Extracted records: Begin
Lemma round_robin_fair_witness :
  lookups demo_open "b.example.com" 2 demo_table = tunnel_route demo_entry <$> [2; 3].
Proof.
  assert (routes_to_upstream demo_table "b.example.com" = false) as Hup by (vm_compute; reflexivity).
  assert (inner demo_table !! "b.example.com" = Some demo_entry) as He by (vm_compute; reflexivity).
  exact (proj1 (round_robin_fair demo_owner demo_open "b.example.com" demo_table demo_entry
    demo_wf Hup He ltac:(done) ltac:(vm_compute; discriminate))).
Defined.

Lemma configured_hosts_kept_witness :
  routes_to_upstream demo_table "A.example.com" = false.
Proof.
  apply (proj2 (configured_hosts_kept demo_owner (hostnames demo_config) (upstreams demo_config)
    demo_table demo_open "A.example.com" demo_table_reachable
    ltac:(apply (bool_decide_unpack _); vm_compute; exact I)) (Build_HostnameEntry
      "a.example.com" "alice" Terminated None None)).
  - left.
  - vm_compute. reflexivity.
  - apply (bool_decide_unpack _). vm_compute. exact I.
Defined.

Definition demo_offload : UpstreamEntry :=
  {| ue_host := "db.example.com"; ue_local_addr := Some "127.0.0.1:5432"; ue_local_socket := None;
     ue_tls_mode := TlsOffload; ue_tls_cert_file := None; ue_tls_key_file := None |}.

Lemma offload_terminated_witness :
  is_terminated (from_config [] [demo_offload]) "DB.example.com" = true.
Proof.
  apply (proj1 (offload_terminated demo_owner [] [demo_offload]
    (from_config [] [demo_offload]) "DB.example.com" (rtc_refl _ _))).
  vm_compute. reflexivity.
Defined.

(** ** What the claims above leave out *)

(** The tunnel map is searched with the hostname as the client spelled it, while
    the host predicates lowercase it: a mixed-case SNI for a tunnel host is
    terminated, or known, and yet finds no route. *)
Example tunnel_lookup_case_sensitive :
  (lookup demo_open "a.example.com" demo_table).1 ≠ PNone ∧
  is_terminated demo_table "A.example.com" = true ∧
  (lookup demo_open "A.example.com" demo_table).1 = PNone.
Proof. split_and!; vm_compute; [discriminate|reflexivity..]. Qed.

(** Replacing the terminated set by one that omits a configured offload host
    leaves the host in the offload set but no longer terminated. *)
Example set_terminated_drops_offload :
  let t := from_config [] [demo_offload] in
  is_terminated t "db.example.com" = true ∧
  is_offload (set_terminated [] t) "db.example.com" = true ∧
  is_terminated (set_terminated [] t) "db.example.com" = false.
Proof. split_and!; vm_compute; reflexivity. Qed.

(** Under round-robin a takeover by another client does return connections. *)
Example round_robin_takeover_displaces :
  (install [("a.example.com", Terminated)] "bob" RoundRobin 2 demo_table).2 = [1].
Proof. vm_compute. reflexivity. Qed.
Extracted records: End
▶ _What the task requires_
Search the records for the string "client" and return every line in which it occurs.

▶ _Written answer_
(** The tunnel map is searched with the hostname as the client spelled it, while
(** Under round-robin a takeover by another client does return connections. *)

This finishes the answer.